- _Exercise directions_
Set out exactly, line by line, the stretch of data below that begins at the line containing "preserves (stays i) (upd_conn j f)." and ends at the line containing "Lemma stays_GetRedisConnectionInAsync i", with both ends kept.

-- Information supplied follows --

(* ===== verification/RedisFailure.v ===== *)
(** * After a connection has failed

    IRedisMgr.h promises that the manager reconnects and sends the command
    again.  [execCmd] and [batchExecCmd] would do so on [REDIS_ERR_IO], a code
    that the exchange never returns, so the context of a failed connection
    stays where it is.  This file follows such a connection through any
    sequence of events. *)
From Stdlib Require Import ZArith Lia Ascii.
From stdpp Require Import base numbers list list_numbers strings.
From S2P Require Import Prelude Kernel Resp Hiredis RedisHelper RedisWire RedisMgr RedisMgrProps.
From S2P Require Import RedisSync RedisSyncProps RedisAsync RedisStore RedisPeer IRedisMgr RedisAsyncStore RedisSystem.
Open Scope Z_scope.
#[local] Open Scope seed_scope.

Section Failure.
Context {HR : Hiredis} {HE : RedisEnv}.

(** The context of the connection [i] has seen an error. *)
Definition failed (i : nat) (m : RedisMgr) : Prop :=
  exists k, s_vecRedisContext m !! i = Some k /\ err (ctx k) <> 0.

(** What an operation does to a failed connection and to the shape of the
    manager. *)
Definition stays (i : nat) (m m' : RedisMgr) : Prop := frame m m' /\ (failed i m -> failed i m').

#[export] Instance stays_preorder i : PreOrder (stays i).
Proof.
  split; [by split|]. intros m1 m2 m3 [F1 S1] [F2 S2]. split; [by etrans|auto].
Qed.

Lemma stays_same i m m' : frame m m' -> s_vecRedisContext m' = s_vecRedisContext m -> stays i m m'.
Proof. intros F E. split; [done|]. unfold failed. by rewrite E. Qed.

(** A connection changes in place and keeps its error. *)
Lemma failed_alter (i j : nat) f (v : list RedisConnection) k : v !! i = Some k -> err (ctx k) <> 0 ->
  (forall k, err (ctx k) <> 0 -> err (ctx (f k)) <> 0) ->
  exists k', alter f j v !! i = Some k' /\ err (ctx k') <> 0.
Proof.
  intros Hk He Hf. destruct (decide (j = i)) as [->|Hne].
  - exists (f k). rewrite list_lookup_alter_eq, Hk. split; [done|]. by apply Hf.
  - exists k. by rewrite list_lookup_alter_ne.
Qed.

Lemma stays_upd i j f : (forall k, _threadIdx (f k) = _threadIdx k) ->
  (forall k, _postTask k = false -> _postTask (f k) = false) -> (forall k, ctx (f k) = ctx k) ->
  preserves (stays i) (upd_conn j f).
Proof.
  intros H1 H2 H3. apply preserves_modify. intros m. split; [by apply frame_upd|].
  intros (k & Hk & He). apply (failed_alter _ _ _ _ _ Hk He). intros k'. by rewrite H3.
Qed.

Lemma stays_get_conn i j : preserves (stays i) (get_conn j).
Proof. unfold get_conn. preserve_tac. Qed.

Lemma stays_on_net i {A} (f : world -> A * world) : preserves (stays i) (on_net f).
Proof.
  intros s a s' Hs. apply stays_same; [by eapply preserves_on_net|].
  revert Hs. unfold on_net, mget, mput, mbind, M_bind. destruct (f (net s)) as [a' w]. by intros [= _ <-].
Qed.

Lemma stays_GetRedisConnection i t : preserves (stays i) (GetRedisConnection t).
Proof. unfold GetRedisConnection. preserve_tac. Qed.

Lemma stays_GetRedisConnectionInAsync i t : preserves (stays i) (GetRedisConnectionInAsync t).
Proof. unfold GetRedisConnectionInAsync. preserve_tac. Qed.

(** The first test of the exchange. *)
Lemma getReply_failed fuel c blk want w : err c <> 0 ->
  redisGetReplyInner fuel c blk want w = Ok (REDIS_ERR, None, c, blk, w).
Proof.
  intros He. unfold redisGetReplyInner, redisBufferWriteInner.
  by destruct (Z.eqb_spec (err c) 0).
Qed.

Lemma stays_send_on i fuel j b want : preserves (stays i) (send_on fuel j b want).
Proof.
  intros m a m' E. split; [by eapply preserves_send_on|]. intros (k & Hk & He).
  rewrite send_on_unfold in E. destruct (s_vecRedisContext m !! j) as [kj|] eqn:Ej; [|done].
  unfold sendAndGetReply in E. destruct (negb (IsCommit b)); [done|]. destruct (decide (j = i)) as [->|Hne].
  - rewrite Hk in Ej. injection Ej as ->. rewrite getReply_failed in E by done.
    cbn [mbind outcome_bind] in E. injection E as <- <-.
    eexists. cbn. by rewrite list_lookup_alter_eq, Hk.
  - cbn [mbind outcome_bind] in E.
    destruct (redisGetReplyInner _ _ _ _ _) as [[[[[? ?] ?] ?] ?]| |]; cbn [mbind outcome_bind] in E; [|done..].
    injection E as <- <-. exists k. cbn. by rewrite list_lookup_alter_ne.
Qed.

(** A batch on a failed connection: nothing is sent, nothing is read. *)
Lemma pipeline_failed fuel c b bs rs w : err c <> 0 -> IsCommit b = true ->
  pipelineSendAndGetReply fuel c (b :: bs) rs w = Ok (REDIS_ERR, rs, set_obuf (_seek b) c, b :: bs, w).
Proof.
  intros He Hb. unfold pipelineSendAndGetReply. cbn [pipeline_write]. rewrite Hb. cbn [negb].
  unfold redisBufferWriteInner. cbn [err set_obuf]. destruct (Z.eqb_spec (err c) 0); [done|].
  cbn. unfold set_cmd. by destruct b.
Qed.

Lemma pipeline_read_none fuel c rs w : pipelineSendAndGetReply fuel c [] rs w = Ok (REDIS_OK, rs, c, [], w).
Proof. done. Qed.

Lemma stays_pipeline_on i fuel j bs rs : preserves (stays i) (pipeline_on fuel j bs rs).
Proof.
  intros m a m' E. split; [by eapply preserves_pipeline_on|]. intros (k & Hk & He).
  rewrite pipeline_on_unfold in E. destruct (s_vecRedisContext m !! j) as [kj|] eqn:Ej; [|done].
  destruct (decide (j = i)) as [->|Hne].
  - rewrite Hk in Ej. injection Ej as ->. destruct bs as [|b bs].
    + rewrite pipeline_read_none in E. cbn [mbind outcome_bind] in E. injection E as <- <-.
      eexists. cbn. by rewrite list_lookup_alter_eq, Hk.
    + destruct (IsCommit b) eqn:Hb.
      * rewrite pipeline_failed in E by done. cbn [mbind outcome_bind] in E. injection E as <- <-.
        eexists. cbn. by rewrite list_lookup_alter_eq, Hk.
      * unfold pipelineSendAndGetReply in E. cbn [pipeline_write] in E. by rewrite Hb in E.
  - destruct (pipelineSendAndGetReply _ _ _ _ _) as [[[[[? ?] ?] ?] ?]| |]; cbn [mbind outcome_bind] in E; [|done..].
    injection E as <- <-. exists k. cbn. by rewrite list_lookup_alter_ne.
Qed.

(** No resend, no new context. *)
Lemma stays_execCmd i fuel t b want reSend : preserves (stays i) (execCmd fuel t b want reSend).
Proof.
  intros m a m' E. rewrite execCmd_unfold in E. destruct (GetRedisConnection t m) as [[j m1]| |] eqn:E1; [|done..].
  destruct (send_on fuel j b want m1) as [[[[? ?] ?] m2]| |] eqn:E2; [|done..]. injection E as _ <-.
  etrans; [by eapply stays_GetRedisConnection|by eapply stays_send_on].
Qed.

Lemma stays_batchExecCmd i fuel t bs rs reSend : preserves (stays i) (batchExecCmd fuel t bs rs reSend).
Proof.
  intros m a m' E. rewrite batchExecCmd_unfold in E.
  destruct (GetRedisConnection t m) as [[j m1]| |] eqn:E1; [|done..].
  destruct (pipeline_on fuel j bs rs m1) as [[[[? ?] ?] m2]| |] eqn:E2; [|done..]. injection E as _ <-.
  etrans; [by eapply stays_GetRedisConnection|by eapply stays_pipeline_on].
Qed.

#[local] Hint Resolve stays_get_conn stays_on_net stays_GetRedisConnection stays_GetRedisConnectionInAsync
  stays_send_on stays_pipeline_on stays_execCmd stays_batchExecCmd : preserve.

Lemma stays_run_sync i fuel c t : preserves (stays i) (run_sync fuel c t).
Proof.
  assert (Hs : preserves (stays i) (spec_sync fuel c t)) by (unfold spec_sync, exec, with_result; preserve_tac).
  intros m a m'. rewrite run_sync_spec. apply Hs.
Qed.

Lemma stays_run_async i c taskId : preserves (stays i) (run_async c taskId).
Proof.
  intros m a m'. rewrite run_async_spec.
  set (f := mlift _ ≫= _). revert m a m'. change (preserves (stays i) f). subst f. unfold addAsyncTask. preserve_tac.
  all: apply stays_upd; intros k; by try destruct (_redisTaskHandler k).
Qed.

Lemma stays_exec_batches i fuel t head vec : preserves (stays i) (exec_batches fuel t head vec).
Proof.
  revert vec. induction head as [|b head IH]; intros vec; cbn [exec_batches]; preserve_tac.
Qed.

#[local] Hint Resolve stays_run_sync stays_run_async stays_exec_batches : preserve.

Lemma stays_run_event i fuel e : preserves (stays i) (run_event fuel e).
Proof.
  destruct e; cbn [run_event]; unfold OnExecute, OnExecRedisTask, OnFlushConnection; preserve_tac.
  all: try by apply stays_upd.
  intros m a m' E. apply stays_same.
  - by eapply preserves_OnFlushConnectionTimer.
  - revert E. unfold OnFlushConnectionTimer, mget, mbind, M_bind, mmodify. destruct (s_asyncQueue m); [|done].
    by intros [= _ <-].
Qed.

Lemma stays_run_events i fuel es : preserves (stays i) (run_events fuel es).
Proof.
  induction es as [|e es IH]; cbn [run_events]; [preserve_tac|].
  apply preserves_bind; [apply _|apply stays_run_event|]. intros a. preserve_tac.
Qed.

Lemma mgr_ok_frame m m' : frame m m' -> mgr_ok m -> mgr_ok m'.
Proof. intros F [H1 H2]. unfold mgr_ok. by rewrite (fr_num _ _ F), (frame_len _ _ F). Qed.

(** The manager after a call on the failed connection [i]: only the builder's
    address is left in the context. *)
Definition touched (i : nat) (o : Z) (m : RedisMgr) : RedisMgr :=
  set_vec (alter (fun k => set_ctx (set_obuf o (ctx k)) k) i (s_vecRedisContext m)) m.

Lemma touched_eq (i : nat) o m k : s_vecRedisContext m !! i = Some k ->
  set_net (net m) (set_vec (alter (set_ctx (set_obuf o (ctx k))) i (s_vecRedisContext m)) m) = touched i o m.
Proof.
  intros Hk. unfold touched, set_net, set_vec. cbn. f_equal. apply list_eq. intros j.
  destruct (decide (i = j)) as [->|Hne]; [by rewrite !list_lookup_alter_eq, Hk|by rewrite !list_lookup_alter_ne].
Qed.

(** C6: A connection that has failed is never repaired.  Whatever events
    follow, it is still failed; and from then on every call of a thread it
    serves returns [REDIS_RESULT_OK] at once, with the reference parameters
    unchanged or reset, and every batch of asynchronous commands on it is
    dropped with success: nothing is sent, nothing is read, no attempt to
    connect is made. *)
Theorem failed_connection_stays fuel es m t as_ m' : mgr_ok m ->
  let i := Z.to_nat (sync_connection (s_connectNum m) t) in
  failed i m -> run_events fuel es m = Ok (as_, m') ->
  failed i m' /\
  (forall fuel' c, args_ok (sync_args c) -> exists o,
     run_sync fuel' c t m' = Ok ((REDIS_RESULT_OK, sync_lost c), touched i o m')) /\
  (forall fuel' b bs rs reSend, IsCommit b = true ->
     batchExecCmd fuel' t (b :: bs) rs reSend m' = Ok ((REDIS_OK, rs, b :: bs), touched i (_seek b) m')) /\
  (forall o, net (touched i o m') = net m').
Proof.
  intros Hm i Hf He. destruct (stays_run_events i _ _ _ _ _ He) as [F S]. specialize (S Hf).
  pose proof (mgr_ok_frame _ _ F Hm) as Hm'. destruct (GetRedisConnection_spec t m' Hm') as [Hi _].
  rewrite (fr_num _ _ F) in Hi. fold i in Hi. destruct S as (k & Hk & Hek). split_and!; [by exists k| | |done].
  - intros fuel' c Hok. destruct (commit_args _ Hok) as (b & Eb & Hb). exists (_seek b). rewrite run_sync_spec.
    unfold spec_sync, exec, mlift, mbind, M_bind, outcome_bind. rewrite Eb, execCmd_unfold, Hi, send_on_unfold, Hk.
    unfold sendAndGetReply, IsCommit. rewrite (com_commit _ _ Hb). cbn [negb].
    rewrite getReply_failed by done. cbn [mbind outcome_bind]. by rewrite touched_eq.
  - intros fuel' b bs rs reSend Hb. rewrite batchExecCmd_unfold, Hi, pipeline_on_unfold, Hk.
    rewrite pipeline_failed by done. cbn [mbind outcome_bind]. by rewrite touched_eq.
Qed.
End Failure.

(** ** The server closes one connection *)

Import MgrExample.

Module FailureExample.

(** Thread 1 finds the server gone; afterwards there are replies again. *)
Definition broken : @RedisMgr lib env3 :=
  match @run_sync lib env3 20 (CGet (lit "k") []) 1 mgr3 with
  | Ok (_, m) => @set_net lib env3 (Scripted.mkState [] [] [Some (string_reply (lit "v"))] [None] 0 0 1) m
  | _ => mgr3
  end.

Definition events : list event :=
  [ESync 2 (CGet (lit "k") []); ESync 1 (CSet (lit "k") (lit "w")); EAsync 0 (ADel (lit "k")); ETask 1 1; ETimer].

Lemma broken_failed : @failed lib env3 (Z.to_nat (sync_connection (s_connectNum broken) 1)) broken.
Proof.
  unfold failed. assert (H : match @s_vecRedisContext lib env3 broken !! Z.to_nat (sync_connection (s_connectNum broken) 1) with
                             | Some k => err (ctx k) <> 0
                             | None => False
                             end) by (vm_compute; discriminate).
  destruct (_ !! _) as [k|]; [by exists k|destruct H].
Qed.

Lemma broken_ok : @mgr_ok lib env3 broken.
Proof. vm_compute. repeat split; discriminate || reflexivity. Qed.

Lemma events_run : exists as_ m', @run_events lib env3 20 events broken = Ok (as_, m').
Proof.
  assert (H : is_ok (@run_events lib env3 20 events broken) = true) by (vm_compute; reflexivity).
  destruct (is_ok_ex _ H) as [[as_ m'] E]. by exists as_, m'.
Qed.
End FailureExample.

Lemma failed_connection_stays_witness : exists as_ m' o,
  @run_events lib env3 20 FailureExample.events FailureExample.broken = Ok (as_, m') /\
  @run_sync lib env3 20 (CGet (lit "k") (lit "old")) 1 m' =
    Ok ((REDIS_RESULT_OK, OStr (lit "old")),
        touched (Z.to_nat (sync_connection (s_connectNum FailureExample.broken) 1)) o m').
Proof.
  destruct FailureExample.events_run as (as_ & m' & E).
  destruct (@failed_connection_stays lib env3 20 FailureExample.events FailureExample.broken 1 as_ m'
    FailureExample.broken_ok FailureExample.broken_failed E) as (_ & H & _).
  destruct (H 20%nat (CGet (lit "k") (lit "old"))) as [o Ho].
  - apply (bool_decide_unpack _). vm_compute. reflexivity.
  - exists as_, m', o. split; [exact E|exact Ho].
Defined.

-- Information supplied concluded --

- _Output_
  preserves (stays i) (upd_conn j f).
Proof.
  intros H1 H2 H3. apply preserves_modify. intros m. split; [by apply frame_upd|].
  intros (k & Hk & He). apply (failed_alter _ _ _ _ _ Hk He). intros k'. by rewrite H3.
Qed.

Lemma stays_get_conn i j : preserves (stays i) (get_conn j).
Proof. unfold get_conn. preserve_tac. Qed.

Lemma stays_on_net i {A} (f : world -> A * world) : preserves (stays i) (on_net f).
Proof.
  intros s a s' Hs. apply stays_same; [by eapply preserves_on_net|].
  revert Hs. unfold on_net, mget, mput, mbind, M_bind. destruct (f (net s)) as [a' w]. by intros [= _ <-].
Qed.

Lemma stays_GetRedisConnection i t : preserves (stays i) (GetRedisConnection t).
Proof. unfold GetRedisConnection. preserve_tac. Qed.

Lemma stays_GetRedisConnectionInAsync i t : preserves (stays i) (GetRedisConnectionInAsync t).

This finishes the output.